Start of Data for analysis
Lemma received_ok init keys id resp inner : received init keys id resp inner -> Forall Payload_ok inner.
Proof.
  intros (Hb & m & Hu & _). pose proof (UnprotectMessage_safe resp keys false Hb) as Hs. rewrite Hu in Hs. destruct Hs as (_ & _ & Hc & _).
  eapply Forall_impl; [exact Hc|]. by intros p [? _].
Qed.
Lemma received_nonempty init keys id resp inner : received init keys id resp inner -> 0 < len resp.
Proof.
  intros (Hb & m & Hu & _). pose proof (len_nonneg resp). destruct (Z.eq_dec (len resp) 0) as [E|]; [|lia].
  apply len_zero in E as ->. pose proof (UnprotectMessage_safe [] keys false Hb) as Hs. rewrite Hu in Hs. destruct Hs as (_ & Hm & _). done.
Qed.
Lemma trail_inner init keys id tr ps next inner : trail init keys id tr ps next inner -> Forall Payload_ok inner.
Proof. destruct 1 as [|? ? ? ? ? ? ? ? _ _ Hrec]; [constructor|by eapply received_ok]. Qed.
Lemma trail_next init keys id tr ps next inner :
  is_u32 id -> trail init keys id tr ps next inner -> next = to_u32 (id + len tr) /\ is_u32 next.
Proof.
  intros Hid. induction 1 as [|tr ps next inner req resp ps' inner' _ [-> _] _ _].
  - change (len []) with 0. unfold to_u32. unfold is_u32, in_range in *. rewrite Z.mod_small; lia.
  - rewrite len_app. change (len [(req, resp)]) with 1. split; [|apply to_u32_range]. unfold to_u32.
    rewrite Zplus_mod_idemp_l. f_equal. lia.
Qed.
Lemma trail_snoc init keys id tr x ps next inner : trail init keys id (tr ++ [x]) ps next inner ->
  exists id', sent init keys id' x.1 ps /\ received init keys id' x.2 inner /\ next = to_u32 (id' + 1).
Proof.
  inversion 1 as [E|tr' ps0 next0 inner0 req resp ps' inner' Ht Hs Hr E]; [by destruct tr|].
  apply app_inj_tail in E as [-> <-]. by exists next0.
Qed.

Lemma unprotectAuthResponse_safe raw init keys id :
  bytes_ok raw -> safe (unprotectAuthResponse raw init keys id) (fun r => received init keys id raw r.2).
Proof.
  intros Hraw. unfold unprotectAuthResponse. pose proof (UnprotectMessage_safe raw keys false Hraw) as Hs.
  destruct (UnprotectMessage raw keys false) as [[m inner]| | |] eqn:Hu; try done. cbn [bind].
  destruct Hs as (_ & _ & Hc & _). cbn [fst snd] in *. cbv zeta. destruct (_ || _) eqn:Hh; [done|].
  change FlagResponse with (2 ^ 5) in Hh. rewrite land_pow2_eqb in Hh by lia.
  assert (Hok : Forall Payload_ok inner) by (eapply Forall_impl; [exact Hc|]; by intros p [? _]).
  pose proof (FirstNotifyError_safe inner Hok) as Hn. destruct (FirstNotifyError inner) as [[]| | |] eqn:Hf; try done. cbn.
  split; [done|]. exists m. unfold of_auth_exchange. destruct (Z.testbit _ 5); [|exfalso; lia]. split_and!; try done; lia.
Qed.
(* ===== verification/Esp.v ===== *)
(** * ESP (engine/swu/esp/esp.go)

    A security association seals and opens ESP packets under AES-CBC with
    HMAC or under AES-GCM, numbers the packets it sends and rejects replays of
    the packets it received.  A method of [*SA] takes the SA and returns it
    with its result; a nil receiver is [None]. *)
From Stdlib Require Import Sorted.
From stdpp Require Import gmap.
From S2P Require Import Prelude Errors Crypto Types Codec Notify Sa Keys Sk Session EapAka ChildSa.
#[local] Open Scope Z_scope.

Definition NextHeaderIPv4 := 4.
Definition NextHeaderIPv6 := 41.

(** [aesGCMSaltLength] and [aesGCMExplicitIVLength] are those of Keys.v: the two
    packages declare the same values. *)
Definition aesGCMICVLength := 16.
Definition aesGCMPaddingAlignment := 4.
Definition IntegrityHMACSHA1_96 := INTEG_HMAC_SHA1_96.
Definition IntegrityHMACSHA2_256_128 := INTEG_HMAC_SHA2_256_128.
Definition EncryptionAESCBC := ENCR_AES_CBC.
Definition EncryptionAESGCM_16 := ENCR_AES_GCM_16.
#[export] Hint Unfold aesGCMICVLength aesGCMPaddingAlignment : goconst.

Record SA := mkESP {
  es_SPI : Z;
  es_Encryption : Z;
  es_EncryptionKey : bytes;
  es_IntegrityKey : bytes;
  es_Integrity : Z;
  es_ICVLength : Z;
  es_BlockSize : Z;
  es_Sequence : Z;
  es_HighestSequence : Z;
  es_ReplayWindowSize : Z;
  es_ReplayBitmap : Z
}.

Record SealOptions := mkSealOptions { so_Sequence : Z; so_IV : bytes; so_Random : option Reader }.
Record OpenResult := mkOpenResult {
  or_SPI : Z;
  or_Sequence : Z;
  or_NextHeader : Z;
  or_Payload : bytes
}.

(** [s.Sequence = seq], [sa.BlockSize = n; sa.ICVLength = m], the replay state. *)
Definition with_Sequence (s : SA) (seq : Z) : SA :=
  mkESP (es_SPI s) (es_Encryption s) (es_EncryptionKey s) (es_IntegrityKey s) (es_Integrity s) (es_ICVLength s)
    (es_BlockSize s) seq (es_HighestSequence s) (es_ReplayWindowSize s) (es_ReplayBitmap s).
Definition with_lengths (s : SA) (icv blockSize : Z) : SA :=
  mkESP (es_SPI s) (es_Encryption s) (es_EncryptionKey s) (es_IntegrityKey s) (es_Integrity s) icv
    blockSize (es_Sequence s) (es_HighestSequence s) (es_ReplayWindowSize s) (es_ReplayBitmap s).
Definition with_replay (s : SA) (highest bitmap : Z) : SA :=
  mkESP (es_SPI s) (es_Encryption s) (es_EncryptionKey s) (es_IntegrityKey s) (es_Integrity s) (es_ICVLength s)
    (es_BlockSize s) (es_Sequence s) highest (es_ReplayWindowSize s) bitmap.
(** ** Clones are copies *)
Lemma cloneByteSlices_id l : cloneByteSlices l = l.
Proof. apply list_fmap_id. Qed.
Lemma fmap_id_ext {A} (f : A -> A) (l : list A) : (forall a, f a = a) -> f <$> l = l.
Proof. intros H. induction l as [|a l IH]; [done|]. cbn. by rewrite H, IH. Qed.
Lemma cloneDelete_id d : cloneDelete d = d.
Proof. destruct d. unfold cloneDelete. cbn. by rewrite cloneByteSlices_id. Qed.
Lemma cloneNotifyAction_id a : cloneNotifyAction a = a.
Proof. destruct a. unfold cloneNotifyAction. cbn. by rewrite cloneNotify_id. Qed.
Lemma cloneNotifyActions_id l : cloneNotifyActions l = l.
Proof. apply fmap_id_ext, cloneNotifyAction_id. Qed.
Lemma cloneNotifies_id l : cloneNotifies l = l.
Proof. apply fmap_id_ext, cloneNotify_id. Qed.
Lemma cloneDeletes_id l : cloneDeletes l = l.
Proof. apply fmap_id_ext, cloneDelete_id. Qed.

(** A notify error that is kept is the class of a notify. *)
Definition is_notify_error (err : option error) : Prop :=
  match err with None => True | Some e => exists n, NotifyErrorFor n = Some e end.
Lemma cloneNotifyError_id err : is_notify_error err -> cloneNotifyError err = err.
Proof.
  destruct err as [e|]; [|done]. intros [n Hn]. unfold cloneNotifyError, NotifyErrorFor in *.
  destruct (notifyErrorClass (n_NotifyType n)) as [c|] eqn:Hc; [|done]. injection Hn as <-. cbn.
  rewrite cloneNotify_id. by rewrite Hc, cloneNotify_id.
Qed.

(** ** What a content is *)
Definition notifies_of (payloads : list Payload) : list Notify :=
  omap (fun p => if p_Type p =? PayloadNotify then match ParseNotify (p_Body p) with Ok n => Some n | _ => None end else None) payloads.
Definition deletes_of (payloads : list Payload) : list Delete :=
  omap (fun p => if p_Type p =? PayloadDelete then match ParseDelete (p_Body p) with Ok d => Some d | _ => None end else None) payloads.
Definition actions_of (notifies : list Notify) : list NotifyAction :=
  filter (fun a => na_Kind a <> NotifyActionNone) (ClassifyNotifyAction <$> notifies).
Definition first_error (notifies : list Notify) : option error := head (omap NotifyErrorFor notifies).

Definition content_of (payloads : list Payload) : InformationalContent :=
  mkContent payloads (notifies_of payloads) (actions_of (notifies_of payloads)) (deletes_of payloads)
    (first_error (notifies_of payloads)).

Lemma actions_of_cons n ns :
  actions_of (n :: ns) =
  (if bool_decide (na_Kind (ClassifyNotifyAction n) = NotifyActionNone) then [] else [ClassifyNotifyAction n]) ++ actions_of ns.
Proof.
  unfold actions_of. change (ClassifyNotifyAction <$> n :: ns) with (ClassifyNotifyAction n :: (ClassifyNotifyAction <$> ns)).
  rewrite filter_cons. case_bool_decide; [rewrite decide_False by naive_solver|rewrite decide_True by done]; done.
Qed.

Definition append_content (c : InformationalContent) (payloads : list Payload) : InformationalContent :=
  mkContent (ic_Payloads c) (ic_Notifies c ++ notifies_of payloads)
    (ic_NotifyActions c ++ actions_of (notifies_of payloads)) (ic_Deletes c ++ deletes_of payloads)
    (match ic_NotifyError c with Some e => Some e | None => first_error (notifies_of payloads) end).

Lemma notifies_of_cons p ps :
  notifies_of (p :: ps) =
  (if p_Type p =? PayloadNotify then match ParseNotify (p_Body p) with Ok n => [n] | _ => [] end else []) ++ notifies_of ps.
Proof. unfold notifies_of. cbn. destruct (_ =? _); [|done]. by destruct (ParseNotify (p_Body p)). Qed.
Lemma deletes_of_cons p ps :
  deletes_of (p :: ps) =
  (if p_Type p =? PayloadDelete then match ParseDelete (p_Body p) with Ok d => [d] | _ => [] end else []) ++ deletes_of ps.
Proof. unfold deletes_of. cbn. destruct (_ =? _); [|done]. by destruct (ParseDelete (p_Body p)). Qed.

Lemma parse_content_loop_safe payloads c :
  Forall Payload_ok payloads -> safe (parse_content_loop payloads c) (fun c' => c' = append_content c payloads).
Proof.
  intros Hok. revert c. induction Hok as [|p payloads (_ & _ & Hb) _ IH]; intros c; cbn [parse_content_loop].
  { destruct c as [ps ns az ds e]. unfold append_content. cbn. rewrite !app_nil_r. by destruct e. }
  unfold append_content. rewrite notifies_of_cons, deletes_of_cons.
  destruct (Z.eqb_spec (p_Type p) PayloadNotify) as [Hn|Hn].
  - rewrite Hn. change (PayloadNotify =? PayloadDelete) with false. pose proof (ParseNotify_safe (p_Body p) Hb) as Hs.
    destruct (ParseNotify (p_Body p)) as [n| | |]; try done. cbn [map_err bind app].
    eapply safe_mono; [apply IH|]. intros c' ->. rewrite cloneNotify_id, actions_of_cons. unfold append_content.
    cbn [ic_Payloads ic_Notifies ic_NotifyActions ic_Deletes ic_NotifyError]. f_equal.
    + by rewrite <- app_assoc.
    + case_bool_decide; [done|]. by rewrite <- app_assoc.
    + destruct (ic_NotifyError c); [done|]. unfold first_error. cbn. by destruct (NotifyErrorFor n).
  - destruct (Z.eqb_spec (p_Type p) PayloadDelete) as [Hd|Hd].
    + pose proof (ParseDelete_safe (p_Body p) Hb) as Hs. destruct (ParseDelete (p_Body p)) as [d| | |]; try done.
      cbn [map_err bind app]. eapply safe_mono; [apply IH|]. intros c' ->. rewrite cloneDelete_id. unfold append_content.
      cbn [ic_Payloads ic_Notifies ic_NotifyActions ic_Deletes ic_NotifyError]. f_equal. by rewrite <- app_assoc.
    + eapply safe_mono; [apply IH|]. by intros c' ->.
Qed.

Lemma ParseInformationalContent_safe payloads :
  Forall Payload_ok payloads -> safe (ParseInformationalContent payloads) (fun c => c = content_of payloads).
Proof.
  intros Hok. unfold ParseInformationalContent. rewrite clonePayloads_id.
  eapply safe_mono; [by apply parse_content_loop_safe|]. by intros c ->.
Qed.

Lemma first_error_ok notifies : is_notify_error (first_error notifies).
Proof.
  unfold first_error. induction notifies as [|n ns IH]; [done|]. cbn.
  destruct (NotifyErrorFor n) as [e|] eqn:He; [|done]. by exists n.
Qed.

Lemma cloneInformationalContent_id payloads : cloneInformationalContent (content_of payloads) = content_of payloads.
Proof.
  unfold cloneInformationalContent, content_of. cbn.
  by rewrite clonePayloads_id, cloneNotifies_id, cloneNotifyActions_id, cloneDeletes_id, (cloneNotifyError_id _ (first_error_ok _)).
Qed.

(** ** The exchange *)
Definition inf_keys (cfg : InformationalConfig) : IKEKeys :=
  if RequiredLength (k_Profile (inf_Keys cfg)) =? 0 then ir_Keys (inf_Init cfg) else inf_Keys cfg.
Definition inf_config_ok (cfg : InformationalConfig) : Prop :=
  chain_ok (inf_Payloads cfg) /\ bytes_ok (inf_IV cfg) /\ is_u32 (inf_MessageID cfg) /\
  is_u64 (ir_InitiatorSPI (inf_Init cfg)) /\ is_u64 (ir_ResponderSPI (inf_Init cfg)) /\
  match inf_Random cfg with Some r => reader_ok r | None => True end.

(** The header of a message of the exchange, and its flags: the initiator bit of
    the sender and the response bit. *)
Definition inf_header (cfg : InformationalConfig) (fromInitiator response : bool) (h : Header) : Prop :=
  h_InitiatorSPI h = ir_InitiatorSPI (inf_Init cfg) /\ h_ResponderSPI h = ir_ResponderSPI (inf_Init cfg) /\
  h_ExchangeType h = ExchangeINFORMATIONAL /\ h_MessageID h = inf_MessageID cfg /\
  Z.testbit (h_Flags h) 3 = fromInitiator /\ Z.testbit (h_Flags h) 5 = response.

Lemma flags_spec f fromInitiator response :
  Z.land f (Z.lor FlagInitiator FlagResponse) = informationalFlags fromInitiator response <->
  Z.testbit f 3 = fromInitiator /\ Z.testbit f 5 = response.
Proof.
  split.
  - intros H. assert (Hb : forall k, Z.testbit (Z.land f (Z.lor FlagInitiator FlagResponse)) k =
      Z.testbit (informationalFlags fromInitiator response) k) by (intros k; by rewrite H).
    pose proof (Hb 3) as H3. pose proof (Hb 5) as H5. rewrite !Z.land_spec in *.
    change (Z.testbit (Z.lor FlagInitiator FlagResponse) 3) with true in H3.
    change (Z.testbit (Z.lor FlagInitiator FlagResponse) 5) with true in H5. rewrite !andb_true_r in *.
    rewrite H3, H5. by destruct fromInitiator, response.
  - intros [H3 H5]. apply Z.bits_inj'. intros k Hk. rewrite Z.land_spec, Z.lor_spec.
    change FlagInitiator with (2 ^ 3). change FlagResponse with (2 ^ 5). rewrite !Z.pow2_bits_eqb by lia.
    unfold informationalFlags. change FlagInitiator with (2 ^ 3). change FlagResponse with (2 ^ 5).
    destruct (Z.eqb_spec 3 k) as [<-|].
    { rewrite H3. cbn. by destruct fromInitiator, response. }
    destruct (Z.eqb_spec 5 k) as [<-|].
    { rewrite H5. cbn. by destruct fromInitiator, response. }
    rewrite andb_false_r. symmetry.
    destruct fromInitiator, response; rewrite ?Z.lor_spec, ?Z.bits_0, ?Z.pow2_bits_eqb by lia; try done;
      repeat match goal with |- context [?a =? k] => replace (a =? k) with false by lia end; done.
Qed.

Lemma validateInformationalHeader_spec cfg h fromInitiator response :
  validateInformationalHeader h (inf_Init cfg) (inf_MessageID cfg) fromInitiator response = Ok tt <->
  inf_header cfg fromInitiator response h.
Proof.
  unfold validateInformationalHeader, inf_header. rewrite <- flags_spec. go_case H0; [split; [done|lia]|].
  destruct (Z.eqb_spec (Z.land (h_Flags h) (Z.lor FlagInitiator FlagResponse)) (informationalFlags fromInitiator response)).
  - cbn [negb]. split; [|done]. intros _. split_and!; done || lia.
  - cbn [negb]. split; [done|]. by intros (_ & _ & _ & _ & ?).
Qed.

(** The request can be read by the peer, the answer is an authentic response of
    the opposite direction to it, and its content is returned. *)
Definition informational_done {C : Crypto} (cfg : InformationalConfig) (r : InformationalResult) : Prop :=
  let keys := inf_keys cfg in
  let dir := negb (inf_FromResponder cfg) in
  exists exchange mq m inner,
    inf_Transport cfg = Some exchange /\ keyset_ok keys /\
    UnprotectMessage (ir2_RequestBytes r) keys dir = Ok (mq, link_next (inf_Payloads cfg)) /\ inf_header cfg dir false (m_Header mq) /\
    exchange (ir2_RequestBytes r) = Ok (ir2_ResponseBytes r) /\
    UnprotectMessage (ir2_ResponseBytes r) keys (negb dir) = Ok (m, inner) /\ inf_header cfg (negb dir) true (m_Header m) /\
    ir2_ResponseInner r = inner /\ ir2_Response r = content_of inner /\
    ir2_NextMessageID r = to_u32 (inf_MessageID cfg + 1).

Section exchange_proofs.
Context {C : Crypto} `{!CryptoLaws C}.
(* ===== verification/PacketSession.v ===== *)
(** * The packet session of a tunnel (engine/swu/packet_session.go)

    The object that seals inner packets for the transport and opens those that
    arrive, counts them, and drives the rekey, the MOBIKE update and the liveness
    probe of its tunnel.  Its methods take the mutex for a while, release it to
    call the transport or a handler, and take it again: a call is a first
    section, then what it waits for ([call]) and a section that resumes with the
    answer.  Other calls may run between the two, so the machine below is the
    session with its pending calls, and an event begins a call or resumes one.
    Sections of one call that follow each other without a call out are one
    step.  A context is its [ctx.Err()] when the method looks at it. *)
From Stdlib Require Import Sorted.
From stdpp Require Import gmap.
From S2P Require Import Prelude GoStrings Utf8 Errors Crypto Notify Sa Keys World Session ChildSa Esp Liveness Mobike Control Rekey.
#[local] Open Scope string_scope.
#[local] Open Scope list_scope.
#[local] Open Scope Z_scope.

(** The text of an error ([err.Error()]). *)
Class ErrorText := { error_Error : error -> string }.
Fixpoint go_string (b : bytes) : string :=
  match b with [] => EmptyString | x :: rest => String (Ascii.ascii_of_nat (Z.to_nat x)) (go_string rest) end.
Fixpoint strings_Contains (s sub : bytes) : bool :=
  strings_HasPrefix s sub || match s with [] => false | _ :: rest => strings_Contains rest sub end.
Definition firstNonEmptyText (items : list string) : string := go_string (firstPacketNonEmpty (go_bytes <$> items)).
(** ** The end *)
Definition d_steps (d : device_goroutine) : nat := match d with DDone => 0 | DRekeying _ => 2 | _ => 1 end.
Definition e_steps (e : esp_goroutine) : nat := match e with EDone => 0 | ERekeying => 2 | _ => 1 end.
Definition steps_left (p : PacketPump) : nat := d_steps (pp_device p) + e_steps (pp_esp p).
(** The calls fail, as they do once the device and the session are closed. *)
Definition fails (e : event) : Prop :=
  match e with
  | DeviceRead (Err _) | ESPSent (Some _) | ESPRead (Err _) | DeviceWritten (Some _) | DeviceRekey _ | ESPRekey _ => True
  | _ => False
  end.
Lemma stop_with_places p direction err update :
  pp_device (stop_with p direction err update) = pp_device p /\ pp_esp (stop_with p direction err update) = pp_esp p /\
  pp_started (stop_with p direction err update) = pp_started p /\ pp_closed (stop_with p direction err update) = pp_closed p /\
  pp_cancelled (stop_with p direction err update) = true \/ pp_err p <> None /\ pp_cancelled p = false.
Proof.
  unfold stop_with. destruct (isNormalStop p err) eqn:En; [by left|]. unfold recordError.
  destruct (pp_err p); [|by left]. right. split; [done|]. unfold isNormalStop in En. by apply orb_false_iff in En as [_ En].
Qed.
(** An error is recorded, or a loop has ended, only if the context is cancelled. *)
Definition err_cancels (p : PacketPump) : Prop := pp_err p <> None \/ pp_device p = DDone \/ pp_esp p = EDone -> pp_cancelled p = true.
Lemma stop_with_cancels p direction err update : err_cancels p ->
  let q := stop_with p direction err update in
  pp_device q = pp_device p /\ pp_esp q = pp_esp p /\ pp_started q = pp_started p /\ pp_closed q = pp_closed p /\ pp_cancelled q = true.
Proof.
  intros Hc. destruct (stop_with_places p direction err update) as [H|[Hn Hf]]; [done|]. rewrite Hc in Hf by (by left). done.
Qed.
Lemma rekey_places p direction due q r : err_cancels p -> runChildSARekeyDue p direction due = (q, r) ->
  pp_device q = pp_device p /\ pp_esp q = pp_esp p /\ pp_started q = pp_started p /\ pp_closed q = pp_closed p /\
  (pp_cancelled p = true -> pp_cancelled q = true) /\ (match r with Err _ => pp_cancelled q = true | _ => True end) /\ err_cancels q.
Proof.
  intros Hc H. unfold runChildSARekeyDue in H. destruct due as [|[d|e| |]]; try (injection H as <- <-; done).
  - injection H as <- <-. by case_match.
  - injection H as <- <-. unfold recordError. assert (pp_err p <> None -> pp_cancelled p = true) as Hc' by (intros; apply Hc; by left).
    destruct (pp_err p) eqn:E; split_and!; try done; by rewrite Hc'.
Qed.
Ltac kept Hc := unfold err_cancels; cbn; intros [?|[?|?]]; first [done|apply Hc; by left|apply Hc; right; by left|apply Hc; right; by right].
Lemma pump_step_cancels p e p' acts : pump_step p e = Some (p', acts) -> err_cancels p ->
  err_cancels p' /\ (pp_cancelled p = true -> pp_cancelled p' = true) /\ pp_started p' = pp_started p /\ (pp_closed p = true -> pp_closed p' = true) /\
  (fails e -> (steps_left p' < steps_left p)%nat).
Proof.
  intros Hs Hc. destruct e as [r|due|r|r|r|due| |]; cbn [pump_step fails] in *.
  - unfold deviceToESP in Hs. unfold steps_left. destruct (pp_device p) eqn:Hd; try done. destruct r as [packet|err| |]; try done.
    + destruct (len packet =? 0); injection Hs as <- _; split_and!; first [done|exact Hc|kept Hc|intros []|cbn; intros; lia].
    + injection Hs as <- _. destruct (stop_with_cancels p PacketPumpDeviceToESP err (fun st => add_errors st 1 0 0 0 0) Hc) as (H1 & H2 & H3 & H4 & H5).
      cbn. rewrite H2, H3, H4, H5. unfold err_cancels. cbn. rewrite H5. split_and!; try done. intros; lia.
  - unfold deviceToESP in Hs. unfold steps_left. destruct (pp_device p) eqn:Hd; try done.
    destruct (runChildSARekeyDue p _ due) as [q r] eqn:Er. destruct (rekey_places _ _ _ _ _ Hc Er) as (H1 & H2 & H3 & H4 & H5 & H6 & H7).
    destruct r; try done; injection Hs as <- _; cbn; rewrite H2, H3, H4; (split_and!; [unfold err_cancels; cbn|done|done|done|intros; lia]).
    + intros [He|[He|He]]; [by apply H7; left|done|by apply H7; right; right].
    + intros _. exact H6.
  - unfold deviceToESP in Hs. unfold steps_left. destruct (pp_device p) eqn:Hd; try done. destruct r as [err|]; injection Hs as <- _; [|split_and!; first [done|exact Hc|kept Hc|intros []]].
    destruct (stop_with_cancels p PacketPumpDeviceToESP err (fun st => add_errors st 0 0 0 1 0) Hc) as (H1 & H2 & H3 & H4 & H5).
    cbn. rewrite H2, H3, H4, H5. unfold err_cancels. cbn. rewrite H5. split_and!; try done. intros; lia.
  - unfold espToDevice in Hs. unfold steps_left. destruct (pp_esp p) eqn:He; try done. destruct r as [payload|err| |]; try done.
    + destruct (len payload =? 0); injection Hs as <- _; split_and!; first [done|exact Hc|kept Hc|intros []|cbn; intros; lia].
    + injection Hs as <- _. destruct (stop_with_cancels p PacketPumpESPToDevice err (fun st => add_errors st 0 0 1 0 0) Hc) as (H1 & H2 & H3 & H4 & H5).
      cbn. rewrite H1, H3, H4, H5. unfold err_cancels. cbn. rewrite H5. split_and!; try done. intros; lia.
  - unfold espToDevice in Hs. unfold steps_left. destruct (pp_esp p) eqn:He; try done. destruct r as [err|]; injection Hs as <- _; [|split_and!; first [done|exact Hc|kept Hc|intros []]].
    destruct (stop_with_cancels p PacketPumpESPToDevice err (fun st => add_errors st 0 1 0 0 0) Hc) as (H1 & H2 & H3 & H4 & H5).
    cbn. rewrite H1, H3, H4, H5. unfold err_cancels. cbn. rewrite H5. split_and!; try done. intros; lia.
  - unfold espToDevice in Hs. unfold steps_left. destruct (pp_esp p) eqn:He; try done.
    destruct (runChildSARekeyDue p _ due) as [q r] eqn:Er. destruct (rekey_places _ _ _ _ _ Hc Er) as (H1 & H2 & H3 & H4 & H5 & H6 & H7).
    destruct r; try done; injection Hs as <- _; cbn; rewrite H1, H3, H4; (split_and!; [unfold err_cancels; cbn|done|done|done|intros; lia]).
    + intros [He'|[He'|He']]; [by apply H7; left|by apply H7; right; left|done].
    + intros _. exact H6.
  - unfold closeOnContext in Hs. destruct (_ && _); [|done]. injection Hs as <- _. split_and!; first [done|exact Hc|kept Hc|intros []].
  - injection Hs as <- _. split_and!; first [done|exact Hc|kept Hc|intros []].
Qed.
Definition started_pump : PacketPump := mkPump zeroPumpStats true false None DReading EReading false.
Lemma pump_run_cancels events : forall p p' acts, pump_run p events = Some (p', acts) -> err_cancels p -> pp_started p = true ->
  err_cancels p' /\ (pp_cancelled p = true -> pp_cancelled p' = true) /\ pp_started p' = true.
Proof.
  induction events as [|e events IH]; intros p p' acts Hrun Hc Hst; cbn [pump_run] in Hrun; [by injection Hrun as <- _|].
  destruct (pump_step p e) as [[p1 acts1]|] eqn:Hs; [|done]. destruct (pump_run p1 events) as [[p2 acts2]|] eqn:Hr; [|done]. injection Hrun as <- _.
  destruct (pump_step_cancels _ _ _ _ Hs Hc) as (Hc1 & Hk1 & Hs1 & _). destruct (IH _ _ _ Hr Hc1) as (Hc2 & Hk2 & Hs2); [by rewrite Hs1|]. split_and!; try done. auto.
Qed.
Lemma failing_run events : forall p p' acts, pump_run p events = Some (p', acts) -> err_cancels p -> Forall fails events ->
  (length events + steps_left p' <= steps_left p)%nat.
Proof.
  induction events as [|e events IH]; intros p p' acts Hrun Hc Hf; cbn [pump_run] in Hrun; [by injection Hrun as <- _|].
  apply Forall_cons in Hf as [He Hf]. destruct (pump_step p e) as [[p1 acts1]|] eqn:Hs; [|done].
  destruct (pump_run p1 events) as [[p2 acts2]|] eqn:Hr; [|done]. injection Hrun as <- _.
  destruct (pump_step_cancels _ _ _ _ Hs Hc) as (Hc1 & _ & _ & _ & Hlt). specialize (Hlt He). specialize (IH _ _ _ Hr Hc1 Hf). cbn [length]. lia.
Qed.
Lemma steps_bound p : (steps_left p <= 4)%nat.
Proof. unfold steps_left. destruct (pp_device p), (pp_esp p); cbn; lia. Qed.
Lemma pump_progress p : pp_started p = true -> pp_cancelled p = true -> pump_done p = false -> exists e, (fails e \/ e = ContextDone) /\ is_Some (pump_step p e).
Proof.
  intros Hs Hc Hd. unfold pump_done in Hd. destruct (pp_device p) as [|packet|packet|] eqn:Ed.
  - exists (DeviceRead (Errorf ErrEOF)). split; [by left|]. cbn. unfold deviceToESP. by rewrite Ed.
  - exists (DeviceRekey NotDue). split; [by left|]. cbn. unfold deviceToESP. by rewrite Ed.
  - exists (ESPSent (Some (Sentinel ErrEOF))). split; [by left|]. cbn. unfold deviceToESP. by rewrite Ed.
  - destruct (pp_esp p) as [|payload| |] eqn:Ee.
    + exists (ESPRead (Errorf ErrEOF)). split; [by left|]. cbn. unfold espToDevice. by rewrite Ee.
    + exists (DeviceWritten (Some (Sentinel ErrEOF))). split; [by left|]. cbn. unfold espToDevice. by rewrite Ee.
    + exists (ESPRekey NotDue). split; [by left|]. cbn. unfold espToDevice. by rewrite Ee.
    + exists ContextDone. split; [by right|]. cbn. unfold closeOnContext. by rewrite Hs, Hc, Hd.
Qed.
End of Data for analysis
▸ Work to complete
From the records above, count the lines that contain "resumes". Only the number should be written.

▸ The completed task
2